- Record excerpts:

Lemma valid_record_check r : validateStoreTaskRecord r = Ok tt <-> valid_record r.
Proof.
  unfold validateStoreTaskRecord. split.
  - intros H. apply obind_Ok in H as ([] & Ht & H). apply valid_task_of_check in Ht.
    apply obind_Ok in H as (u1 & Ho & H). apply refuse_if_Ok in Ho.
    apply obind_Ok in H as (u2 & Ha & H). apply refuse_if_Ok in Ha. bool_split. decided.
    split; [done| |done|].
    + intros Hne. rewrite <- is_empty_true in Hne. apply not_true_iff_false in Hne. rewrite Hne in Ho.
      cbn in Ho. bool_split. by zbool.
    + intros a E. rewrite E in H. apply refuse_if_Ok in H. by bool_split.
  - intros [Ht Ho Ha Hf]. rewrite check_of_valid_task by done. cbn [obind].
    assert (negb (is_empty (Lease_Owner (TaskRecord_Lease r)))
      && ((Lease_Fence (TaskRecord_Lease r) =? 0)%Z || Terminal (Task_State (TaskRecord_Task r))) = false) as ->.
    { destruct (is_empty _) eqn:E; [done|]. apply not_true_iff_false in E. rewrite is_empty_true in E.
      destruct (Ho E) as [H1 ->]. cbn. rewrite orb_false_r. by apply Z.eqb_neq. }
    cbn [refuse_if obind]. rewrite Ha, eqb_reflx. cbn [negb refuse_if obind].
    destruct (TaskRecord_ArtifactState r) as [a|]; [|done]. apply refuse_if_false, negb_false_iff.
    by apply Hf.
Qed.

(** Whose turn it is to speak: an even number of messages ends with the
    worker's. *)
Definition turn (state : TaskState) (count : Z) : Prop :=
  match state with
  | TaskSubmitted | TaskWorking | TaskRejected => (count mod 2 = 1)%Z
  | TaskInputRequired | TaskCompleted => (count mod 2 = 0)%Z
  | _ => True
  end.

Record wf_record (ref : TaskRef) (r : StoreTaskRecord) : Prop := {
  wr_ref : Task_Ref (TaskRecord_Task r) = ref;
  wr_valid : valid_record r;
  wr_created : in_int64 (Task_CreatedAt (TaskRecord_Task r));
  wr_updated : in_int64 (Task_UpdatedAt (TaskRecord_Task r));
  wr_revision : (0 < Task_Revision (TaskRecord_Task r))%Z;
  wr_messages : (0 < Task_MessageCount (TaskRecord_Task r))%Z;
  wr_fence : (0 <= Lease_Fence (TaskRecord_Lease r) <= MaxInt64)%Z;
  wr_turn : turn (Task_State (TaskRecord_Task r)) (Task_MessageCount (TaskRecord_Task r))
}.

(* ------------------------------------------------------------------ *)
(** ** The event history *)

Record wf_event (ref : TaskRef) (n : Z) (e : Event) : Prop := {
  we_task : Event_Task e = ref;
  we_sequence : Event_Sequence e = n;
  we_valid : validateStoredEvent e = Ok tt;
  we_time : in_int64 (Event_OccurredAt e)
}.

...

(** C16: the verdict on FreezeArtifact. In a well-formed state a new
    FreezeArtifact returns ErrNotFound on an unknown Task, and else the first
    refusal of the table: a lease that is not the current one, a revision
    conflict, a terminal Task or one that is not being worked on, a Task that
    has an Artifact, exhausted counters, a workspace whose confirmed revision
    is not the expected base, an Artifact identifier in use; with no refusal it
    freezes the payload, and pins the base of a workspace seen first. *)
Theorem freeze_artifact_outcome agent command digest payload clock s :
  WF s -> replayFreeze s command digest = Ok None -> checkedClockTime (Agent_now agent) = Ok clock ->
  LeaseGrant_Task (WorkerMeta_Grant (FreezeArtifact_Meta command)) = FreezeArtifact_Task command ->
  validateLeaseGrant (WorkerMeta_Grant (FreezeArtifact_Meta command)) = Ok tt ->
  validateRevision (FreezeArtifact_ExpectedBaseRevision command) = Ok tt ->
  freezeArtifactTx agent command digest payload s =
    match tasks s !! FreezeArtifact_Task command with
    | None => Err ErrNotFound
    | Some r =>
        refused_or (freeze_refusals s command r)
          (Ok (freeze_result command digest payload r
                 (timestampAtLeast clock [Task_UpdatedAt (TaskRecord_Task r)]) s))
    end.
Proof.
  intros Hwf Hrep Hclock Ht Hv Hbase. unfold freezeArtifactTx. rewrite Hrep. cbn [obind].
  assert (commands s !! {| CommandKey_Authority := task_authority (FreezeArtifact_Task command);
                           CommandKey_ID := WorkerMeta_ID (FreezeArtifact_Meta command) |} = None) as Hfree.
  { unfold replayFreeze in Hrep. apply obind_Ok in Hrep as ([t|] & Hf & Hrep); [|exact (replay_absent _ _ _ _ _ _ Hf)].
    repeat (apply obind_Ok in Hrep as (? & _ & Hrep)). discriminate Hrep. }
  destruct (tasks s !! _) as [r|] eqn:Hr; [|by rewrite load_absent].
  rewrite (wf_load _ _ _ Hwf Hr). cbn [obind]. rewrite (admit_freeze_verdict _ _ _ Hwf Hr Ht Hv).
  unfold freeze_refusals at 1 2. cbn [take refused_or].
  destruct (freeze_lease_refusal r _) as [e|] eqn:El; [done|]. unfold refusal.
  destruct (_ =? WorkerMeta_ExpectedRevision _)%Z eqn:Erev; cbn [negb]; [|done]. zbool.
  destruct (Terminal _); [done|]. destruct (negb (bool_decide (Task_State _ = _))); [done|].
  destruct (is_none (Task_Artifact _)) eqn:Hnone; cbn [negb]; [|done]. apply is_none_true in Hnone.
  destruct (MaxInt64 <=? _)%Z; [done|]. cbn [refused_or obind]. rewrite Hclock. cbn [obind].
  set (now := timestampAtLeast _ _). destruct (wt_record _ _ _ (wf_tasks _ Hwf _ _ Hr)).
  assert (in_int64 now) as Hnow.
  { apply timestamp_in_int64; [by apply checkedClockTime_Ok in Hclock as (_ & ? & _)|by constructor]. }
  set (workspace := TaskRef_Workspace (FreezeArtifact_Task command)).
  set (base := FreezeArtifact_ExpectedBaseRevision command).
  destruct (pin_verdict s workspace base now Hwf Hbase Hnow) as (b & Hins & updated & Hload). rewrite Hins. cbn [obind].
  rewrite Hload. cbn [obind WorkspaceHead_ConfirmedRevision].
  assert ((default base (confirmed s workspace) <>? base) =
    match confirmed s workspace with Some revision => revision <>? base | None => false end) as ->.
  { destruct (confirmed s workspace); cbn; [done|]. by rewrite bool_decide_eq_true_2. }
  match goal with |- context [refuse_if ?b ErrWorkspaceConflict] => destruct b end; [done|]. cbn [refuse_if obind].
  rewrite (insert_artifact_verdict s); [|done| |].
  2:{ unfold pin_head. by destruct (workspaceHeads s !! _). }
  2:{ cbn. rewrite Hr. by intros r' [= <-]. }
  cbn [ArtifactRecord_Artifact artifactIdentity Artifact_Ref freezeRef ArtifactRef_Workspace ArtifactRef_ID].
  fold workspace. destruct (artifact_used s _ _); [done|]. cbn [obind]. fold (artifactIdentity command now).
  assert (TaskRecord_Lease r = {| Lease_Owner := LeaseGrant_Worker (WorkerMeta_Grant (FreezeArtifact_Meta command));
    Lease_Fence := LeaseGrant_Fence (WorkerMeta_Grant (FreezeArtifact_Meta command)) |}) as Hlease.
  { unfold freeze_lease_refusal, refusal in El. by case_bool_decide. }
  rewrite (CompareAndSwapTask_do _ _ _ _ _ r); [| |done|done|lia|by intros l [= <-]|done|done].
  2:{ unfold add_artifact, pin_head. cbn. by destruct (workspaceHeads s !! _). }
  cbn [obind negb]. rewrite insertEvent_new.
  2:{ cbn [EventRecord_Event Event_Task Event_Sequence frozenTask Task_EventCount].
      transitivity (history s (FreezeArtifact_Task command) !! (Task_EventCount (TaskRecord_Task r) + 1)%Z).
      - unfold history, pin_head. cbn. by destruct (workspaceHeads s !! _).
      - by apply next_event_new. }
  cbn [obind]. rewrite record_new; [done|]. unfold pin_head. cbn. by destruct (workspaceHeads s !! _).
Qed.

...

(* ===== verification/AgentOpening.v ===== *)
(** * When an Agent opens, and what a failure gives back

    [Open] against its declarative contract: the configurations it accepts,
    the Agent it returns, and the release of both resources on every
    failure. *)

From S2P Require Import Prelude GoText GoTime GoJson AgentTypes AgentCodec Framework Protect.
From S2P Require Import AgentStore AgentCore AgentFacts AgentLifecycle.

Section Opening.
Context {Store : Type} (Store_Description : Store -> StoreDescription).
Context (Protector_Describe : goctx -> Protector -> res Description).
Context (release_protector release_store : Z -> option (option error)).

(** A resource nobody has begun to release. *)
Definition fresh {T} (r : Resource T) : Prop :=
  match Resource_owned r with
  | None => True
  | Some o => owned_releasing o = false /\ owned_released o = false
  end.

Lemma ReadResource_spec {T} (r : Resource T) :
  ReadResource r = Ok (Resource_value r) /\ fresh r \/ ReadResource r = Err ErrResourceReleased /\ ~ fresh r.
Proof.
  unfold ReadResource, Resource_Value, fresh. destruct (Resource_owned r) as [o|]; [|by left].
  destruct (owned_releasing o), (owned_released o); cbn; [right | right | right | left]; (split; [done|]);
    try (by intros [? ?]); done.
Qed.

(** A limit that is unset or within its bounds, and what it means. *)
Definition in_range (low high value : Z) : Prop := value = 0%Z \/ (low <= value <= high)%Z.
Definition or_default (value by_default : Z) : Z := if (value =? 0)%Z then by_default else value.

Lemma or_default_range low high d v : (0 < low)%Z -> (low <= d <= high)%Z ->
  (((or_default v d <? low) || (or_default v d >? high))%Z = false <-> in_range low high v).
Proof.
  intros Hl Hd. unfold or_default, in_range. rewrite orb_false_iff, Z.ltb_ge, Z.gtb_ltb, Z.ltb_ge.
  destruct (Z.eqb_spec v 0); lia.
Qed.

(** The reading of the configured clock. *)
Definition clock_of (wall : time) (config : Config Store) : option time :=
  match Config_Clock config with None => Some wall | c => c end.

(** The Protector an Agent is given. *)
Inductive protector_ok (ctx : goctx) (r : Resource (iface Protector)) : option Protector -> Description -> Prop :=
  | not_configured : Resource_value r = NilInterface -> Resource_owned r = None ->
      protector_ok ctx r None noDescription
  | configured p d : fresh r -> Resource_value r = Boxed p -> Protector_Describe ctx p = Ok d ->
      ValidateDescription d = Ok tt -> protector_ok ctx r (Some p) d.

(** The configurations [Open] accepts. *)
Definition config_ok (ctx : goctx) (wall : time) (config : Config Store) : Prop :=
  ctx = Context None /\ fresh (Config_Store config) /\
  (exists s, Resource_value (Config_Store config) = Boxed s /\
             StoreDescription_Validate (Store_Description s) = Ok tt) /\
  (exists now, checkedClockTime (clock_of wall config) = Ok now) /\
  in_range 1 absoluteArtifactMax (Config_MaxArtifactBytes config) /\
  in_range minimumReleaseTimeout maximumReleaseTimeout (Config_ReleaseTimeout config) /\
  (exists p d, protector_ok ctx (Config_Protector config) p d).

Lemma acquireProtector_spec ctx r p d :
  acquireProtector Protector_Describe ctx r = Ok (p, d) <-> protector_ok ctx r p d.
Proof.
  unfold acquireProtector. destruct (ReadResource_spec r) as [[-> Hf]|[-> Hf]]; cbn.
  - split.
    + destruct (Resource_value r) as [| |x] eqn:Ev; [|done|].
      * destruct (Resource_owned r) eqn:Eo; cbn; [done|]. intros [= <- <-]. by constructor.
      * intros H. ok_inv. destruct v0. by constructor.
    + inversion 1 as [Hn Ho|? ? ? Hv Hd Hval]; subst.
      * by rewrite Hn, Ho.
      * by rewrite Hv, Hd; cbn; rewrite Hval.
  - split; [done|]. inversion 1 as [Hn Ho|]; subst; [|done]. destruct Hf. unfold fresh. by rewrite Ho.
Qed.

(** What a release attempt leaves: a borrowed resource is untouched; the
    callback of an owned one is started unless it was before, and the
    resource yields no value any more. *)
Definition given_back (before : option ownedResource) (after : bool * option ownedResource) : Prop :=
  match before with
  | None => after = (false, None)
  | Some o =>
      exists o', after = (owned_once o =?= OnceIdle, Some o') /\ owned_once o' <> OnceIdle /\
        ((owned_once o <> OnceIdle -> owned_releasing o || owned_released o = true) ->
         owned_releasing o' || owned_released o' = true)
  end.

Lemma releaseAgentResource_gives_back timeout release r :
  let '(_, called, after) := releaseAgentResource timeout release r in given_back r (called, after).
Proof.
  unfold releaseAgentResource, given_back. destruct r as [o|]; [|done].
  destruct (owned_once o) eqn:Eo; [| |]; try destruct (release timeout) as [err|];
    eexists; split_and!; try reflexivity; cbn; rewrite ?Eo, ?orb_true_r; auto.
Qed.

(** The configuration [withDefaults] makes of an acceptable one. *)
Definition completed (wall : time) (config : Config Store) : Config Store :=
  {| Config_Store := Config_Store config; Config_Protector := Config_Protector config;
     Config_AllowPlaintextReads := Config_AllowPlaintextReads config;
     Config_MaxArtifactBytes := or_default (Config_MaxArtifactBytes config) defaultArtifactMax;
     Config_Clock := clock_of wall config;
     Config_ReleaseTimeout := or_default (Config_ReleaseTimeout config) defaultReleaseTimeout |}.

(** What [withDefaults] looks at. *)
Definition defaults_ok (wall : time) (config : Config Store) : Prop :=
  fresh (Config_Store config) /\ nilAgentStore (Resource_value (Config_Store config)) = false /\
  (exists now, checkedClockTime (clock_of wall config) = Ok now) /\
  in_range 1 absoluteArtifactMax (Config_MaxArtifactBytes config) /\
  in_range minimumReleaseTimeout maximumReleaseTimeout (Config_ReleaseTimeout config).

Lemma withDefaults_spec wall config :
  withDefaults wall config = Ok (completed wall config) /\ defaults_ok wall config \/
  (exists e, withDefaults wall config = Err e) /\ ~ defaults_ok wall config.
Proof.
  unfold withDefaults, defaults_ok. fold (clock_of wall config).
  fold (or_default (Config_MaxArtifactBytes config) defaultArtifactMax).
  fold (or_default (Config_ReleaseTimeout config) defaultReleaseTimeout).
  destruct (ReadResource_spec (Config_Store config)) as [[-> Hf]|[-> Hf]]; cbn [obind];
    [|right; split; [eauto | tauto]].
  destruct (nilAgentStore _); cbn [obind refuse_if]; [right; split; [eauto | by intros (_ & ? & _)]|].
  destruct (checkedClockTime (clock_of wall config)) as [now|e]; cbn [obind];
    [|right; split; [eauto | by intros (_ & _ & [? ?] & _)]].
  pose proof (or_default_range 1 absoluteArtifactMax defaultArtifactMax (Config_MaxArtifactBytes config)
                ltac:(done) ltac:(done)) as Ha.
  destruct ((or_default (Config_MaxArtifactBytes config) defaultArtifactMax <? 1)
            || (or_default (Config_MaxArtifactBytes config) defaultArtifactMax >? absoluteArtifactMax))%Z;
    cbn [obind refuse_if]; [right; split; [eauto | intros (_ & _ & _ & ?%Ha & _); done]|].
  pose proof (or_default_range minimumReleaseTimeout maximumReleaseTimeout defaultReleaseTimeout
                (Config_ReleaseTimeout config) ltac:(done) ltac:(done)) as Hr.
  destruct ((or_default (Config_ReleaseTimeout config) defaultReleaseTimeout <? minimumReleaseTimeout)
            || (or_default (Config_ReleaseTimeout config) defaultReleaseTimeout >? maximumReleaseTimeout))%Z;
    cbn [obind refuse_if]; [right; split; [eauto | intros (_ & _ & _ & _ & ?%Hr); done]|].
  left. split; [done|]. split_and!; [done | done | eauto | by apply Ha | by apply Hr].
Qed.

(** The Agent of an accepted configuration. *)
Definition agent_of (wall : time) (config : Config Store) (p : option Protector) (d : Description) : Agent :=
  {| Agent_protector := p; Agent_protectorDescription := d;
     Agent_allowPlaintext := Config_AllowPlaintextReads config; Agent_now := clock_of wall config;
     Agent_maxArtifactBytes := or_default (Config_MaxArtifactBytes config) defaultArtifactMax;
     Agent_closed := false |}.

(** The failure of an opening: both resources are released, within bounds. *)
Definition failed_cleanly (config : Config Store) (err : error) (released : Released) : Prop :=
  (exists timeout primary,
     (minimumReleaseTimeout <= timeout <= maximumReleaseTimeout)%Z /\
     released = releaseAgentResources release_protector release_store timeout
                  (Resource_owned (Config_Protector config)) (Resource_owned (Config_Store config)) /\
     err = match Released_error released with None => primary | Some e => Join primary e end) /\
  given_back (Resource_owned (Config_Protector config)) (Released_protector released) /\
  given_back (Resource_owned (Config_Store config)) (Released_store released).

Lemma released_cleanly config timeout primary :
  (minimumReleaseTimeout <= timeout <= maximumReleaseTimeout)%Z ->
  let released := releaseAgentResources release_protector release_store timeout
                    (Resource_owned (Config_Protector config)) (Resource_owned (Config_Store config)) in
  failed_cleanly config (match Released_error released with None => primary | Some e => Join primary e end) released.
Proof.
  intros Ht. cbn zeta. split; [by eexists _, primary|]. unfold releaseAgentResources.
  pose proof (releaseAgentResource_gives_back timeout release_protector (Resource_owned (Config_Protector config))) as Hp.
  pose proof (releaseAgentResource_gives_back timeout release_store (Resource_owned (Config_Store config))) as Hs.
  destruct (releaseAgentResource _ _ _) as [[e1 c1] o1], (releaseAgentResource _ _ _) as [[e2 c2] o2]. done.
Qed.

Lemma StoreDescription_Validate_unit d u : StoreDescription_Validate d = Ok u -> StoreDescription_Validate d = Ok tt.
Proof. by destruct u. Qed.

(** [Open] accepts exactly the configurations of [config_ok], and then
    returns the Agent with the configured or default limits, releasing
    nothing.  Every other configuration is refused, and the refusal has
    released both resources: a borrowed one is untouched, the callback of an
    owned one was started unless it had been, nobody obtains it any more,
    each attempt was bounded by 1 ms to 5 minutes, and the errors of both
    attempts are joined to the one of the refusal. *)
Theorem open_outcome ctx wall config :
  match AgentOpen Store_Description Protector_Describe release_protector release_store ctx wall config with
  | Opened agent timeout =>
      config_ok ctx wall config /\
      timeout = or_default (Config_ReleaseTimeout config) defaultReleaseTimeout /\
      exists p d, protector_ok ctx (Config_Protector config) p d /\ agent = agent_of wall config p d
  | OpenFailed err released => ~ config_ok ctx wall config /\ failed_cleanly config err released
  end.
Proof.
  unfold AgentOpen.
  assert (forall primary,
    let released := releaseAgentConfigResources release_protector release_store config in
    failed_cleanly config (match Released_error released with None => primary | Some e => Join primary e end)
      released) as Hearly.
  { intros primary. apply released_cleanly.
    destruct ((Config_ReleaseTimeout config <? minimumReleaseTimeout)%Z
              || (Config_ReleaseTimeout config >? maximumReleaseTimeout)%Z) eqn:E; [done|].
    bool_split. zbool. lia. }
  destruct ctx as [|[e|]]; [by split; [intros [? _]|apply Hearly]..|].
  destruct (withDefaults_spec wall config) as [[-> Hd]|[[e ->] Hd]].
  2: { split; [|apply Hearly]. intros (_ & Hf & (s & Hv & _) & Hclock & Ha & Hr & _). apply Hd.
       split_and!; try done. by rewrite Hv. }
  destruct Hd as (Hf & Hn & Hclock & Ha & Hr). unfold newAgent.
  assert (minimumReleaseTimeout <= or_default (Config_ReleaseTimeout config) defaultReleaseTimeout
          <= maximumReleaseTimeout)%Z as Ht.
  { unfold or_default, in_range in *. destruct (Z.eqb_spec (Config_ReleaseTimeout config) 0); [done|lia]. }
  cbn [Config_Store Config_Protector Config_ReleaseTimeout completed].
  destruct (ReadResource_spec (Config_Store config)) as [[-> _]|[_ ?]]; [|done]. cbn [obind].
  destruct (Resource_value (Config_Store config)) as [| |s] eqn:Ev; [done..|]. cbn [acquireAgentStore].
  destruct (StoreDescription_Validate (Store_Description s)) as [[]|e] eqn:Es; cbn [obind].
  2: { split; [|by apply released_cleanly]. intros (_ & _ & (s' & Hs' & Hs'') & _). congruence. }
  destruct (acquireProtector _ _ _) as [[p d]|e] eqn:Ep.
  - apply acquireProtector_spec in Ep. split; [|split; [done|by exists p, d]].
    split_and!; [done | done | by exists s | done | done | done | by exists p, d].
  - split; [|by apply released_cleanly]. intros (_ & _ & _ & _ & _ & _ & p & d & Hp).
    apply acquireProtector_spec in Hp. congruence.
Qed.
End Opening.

- Exercise: Return, with no change at all, every line in the entries above from the line containing "- split; [|by" through the line containing "End Opening.".

- Your solution:
  - split; [|by apply released_cleanly]. intros (_ & _ & _ & _ & _ & _ & p & d & Hp).
    apply acquireProtector_spec in Hp. congruence.
Qed.
End Opening.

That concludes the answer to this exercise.